Pour quelques centaines de francs congolais, des liqueurs fortes connues sous les appellations de «Zododo», «Supu na tolo» et autres sont vendues librement dans plusieurs quartiers de Kinshasa. Entre consommation dès les premières heures de la journée, absence de contrôle des services compétents et lourdes conséquences sanitaires, l’enquête d’«AfricaNews» met en lumière un phénomène qui prend des proportions alarmantes.
À Kisenso, l’alcool coule à flots dès le lever du jour. Dans les quartiers Ancien-Combattant et Riflard, les premiers clients se présentent devant les étals avant même d’avoir pris leur petit-déjeuner. Bouteilles en main, de nombreux jeunes avalent à jeun de fortes doses de liqueurs bon marché, devenues leur premier «repas» de la journée. Quelques minutes plus tard, les effets de l’alcool sont déjà visibles. Les conversations cèdent la place aux chants et aux danses improvisées. Les démarches deviennent hésitantes, les voix montent d’un ton et certains consommateurs interpellent les passants, lancent des injures ou importunent les jeunes filles qui traversent le quartier. Une scène devenue presque ordinaire dans cette partie de la capitale RD-congolaise. Le commerce, lui, tourne à plein régime.
Derrière son comptoir, un vendeur enchaîne les services sans interruption. Pour seulement 500 francs congolais, chacun peut obtenir son verre. Interrogé par «AfricaNews», il affirme ne craindre aucune sanction. «Les agents de l’ordre passent ici. Certains boivent même avec nous. Pourquoi arrêterais-je? Si l’État veut vraiment mettre fin à ce commerce, il doit empêcher ces boissons d’entrer au pays. Moi, je ne suis qu’un petit commerçant», confie-t-il. Ces déclarations soulèvent de sérieuses interrogations sur l’efficacité des mécanismes de contrôle. Chargé de veiller à la qualité des produits mis sur le marché, l’Office congolais de contrôle -OCC- semble pourtant absent du terrain, laissant prospérer un commerce dont les conséquences se multiplient.

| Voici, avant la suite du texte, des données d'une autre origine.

(** The two sets of names; only membership is used. *)
Definition STDLIB_MODULES : list string :=
  ["abc"; "aifc"; "argparse"; "array"; "ast"; "asynchat"; "asyncio";
   "asyncore"; "atexit"; "audioop"; "base64"; "bdb"; "binascii"; "binhex";
   "bisect"; "builtins"; "bz2"; "calendar"; "cgi"; "cgitb"; "chunk"; "cmath";
   "cmd"; "code"; "codecs"; "codeop"; "collections"; "colorsys";
   "compileall"; "concurrent"; "configparser"; "contextlib"; "contextvars";
   "copy"; "copyreg"; "cProfile"; "crypt"; "csv"; "ctypes"; "curses";
   "dataclasses"; "datetime"; "dbm"; "decimal"; "difflib"; "dis";
   "distutils"; "doctest"; "email"; "encodings"; "enum"; "errno";
   "faulthandler"; "fcntl"; "filecmp"; "fileinput"; "fnmatch"; "formatter";
   "fractions"; "ftplib"; "functools"; "gc"; "getopt"; "getpass"; "gettext";
   "glob"; "graphlib"; "grp"; "gzip"; "hashlib"; "heapq"; "hmac"; "html";
   "http"; "idlelib"; "imaplib"; "imghdr"; "imp"; "importlib"; "inspect";
   "io"; "ipaddress"; "itertools"; "json"; "keyword"; "lib2to3"; "linecache";
   "locale"; "logging"; "lzma"; "mailbox"; "mailcap"; "marshal"; "math";
   "mimetypes"; "mmap"; "modulefinder"; "msilib"; "msvcrt";
   "multiprocessing"; "netrc"; "nis"; "nntplib"; "numbers"; "operator";
   "optparse"; "os"; "ossaudiodev"; "parser"; "pathlib"; "pdb"; "pickle";
   "pickletools"; "pipes"; "pkgutil"; "platform"; "plistlib"; "poplib";
   "posix"; "posixpath"; "pprint"; "profile"; "pstats"; "pty"; "pwd";
   "py_compile"; "pyclbr"; "pydoc"; "queue"; "quopri"; "random"; "re";
   "readline"; "reprlib"; "resource"; "rlcompleter"; "runpy"; "sched";
   "secrets"; "select"; "selectors"; "shelve"; "shlex"; "shutil"; "signal";
   "site"; "smtpd"; "smtplib"; "sndhdr"; "socket"; "socketserver"; "spwd";
   "sqlite3"; "ssl"; "stat"; "statistics"; "string"; "stringprep"; "struct";
   "subprocess"; "sunau"; "symbol"; "symtable"; "sys"; "sysconfig"; "syslog";
   "tabnanny"; "tarfile"; "telnetlib"; "tempfile"; "termios"; "test";
   "textwrap"; "threading"; "time"; "timeit"; "tkinter"; "token"; "tokenize";
   "tomllib"; "trace"; "traceback"; "tracemalloc"; "tty"; "turtle";
   "turtledemo"; "types"; "typing"; "unicodedata"; "unittest"; "urllib";
   "uu"; "uuid"; "venv"; "warnings"; "wave"; "weakref"; "webbrowser";
   "winreg"; "winsound"; "wsgiref"; "xdrlib"; "xml"; "xmlrpc"; "zipapp";
   "zipfile"; "zipimport"; "zlib"; "_thread"].

Definition KNOWN_THIRD_PARTY : list string :=
  ["numpy"; "np"; "pandas"; "pd"; "requests"; "flask"; "django"; "fastapi";
   "sqlalchemy"; "pytest"; "scipy"; "matplotlib"; "plt"; "seaborn"; "sns";
   "sklearn"; "tensorflow"; "tf"; "torch"; "pytorch"; "keras"; "cv2"; "PIL";
   "pillow"; "bs4"; "beautifulsoup4"; "selenium"; "scrapy"; "celery";
   "redis"; "boto3"; "aiohttp"; "httpx"; "pydantic"; "attrs"; "click";
   "typer"; "rich"; "tqdm"; "loguru"; "black"; "flake8"; "mypy"; "isort";
   "poetry"; "pipenv"; "dotenv"; "jinja2"; "werkzeug"; "uvicorn";
   "starlette"; "streamlit"; "plotly"; "dash"; "altair"; "bokeh"; "networkx";
   "statsmodels"].

(** An entry of [_extract_imports], with the keys that are read. *)
Record ImportEntry : Type := {
  import_module_name : string;
  import_line : Z
}.

(** What [importlib.import_module(name)] does: it returns, raises an
    [ImportError], or raises another [Exception], whose text is kept. *)
Inductive ImportOutcome : Type :=
| Imported
| ImportError
| OtherException (message : string).

(** The dictionary [_verify_import] returns. *)
Record Verdict : Type := {
  is_valid : bool;
  source : option string;
  issue : option string;
  suggestion : option string
}.

(** An entry of ["verified_components"]. *)
Record Component : Type := {
  component : string;
  component_source : option string
}.

(** ["risk_assessment"] *)
Record Risk : Type := {
  severity : string;
  impact : string;
  hallucination_count : nat
}.

(** The dictionary [verify] returns: a key that is absent is [None]. *)
Record Report : Type := {
  status : string;
  hallucinations : option (list Hallucination);
  risk_assessment : option Risk;
  verified_components : option (list Component);
  libraries_checked : option nat
}.

(** What the controller reads of a report. *)
Definition to_result (report : Report) : HalResult :=
  {| hr_status := Some (status report);
     hr_hallucinations := hallucinations report |}.

(** [module_name.split('.')[0]] *)
Definition base_module (module_name : string) : string :=
  default "" (head (Text.split "."%char module_name)).

Definition _is_stdlib (module_name : string) : bool :=
  bool_decide (base_module module_name ∈ STDLIB_MODULES).

Definition _assess_risk (hallucinations : list Hallucination) : Risk :=
  if 3 <=? length hallucinations then
    {| severity := "High";
       impact := "Multiple non-existent components will cause immediate failure";
       hallucination_count := length hallucinations |}
  else if 1 <=? length hallucinations then
    {| severity := "Medium";
       impact := "Code will fail at import or runtime";
       hallucination_count := length hallucinations |}
  else
    {| severity := "Low";
       impact := "Code may fail at import";
       hallucination_count := length hallucinations |}.

Definition verification_failed : Report :=
  {| status := "VERIFICATION_FAILED"; hallucinations := Some [];
     risk_assessment := None; verified_components := None;
     libraries_checked := None |}.

Section Detector.
(** The [SyntaxError] objects. *)
Variable E : Type.
Variable ast_parse : string → LocalAgents.ParseResult E.
Variable extract_imports : string → list ImportEntry.
(** The import attempted by the [n]-th call of [verify]. *)
Variable import_module : nat → string → ImportOutcome.
Variables strip lower : string → string.
Variable find_similar_module : string → string.

Definition _is_known_third_party (module_name : string) : bool :=
  bool_decide (lower (base_module module_name) ∈ KNOWN_THIRD_PARTY).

Des ravages silencieux sur la santé
Chez les consommateurs, les justifications sont nombreuses. Patrick Otshudi, habitué des lieux, affirme que ces boissons lui procurent équilibre et inspiration. «Ça me stabilise. Quand je bois, je réfléchis mieux», soutient-il. Pour les professionnels de santé, cette sensation de bien-être n’est qu’une illusion. Le Docteur Daniel Mafini, consultant à l’hôpital Sion Mundadi’s, met en garde contre les effets dévastateurs de ces liqueurs artisanales et industrielles vendues à très bas prix.
Selon lui, leur consommation régulière favorise l’apparition de nombreuses pathologies, notamment l’insuffisance rénale aiguë, la cirrhose hépatique alcoolique, les hépatites alcooliques, la pancréatite aiguë, la neuropathie périphérique alcoolique, la carence en vitamine B1, l’hypertension artérielle, l’insuffisance cardiaque liée à une cardiomyopathie alcoolique, la malnutrition ainsi que plusieurs cancers touchant la bouche, le pharynx, le larynx, l’œsophage et le foie. Au-delà du drame sanitaire, cette consommation excessive constitue un véritable défi social.
Livrés au chômage, à la précarité et au désœuvrement, de nombreux jeunes trouvent dans ces boissons un refuge éphémère qui les éloigne davantage de toute perspective d’avenir. Face à l’ampleur du phénomène, une question demeure: jusqu’à quand ces alcools forts continueront-ils d’être vendus librement dans les rues de Kinshasa sans une intervention ferme des autorités compétentes?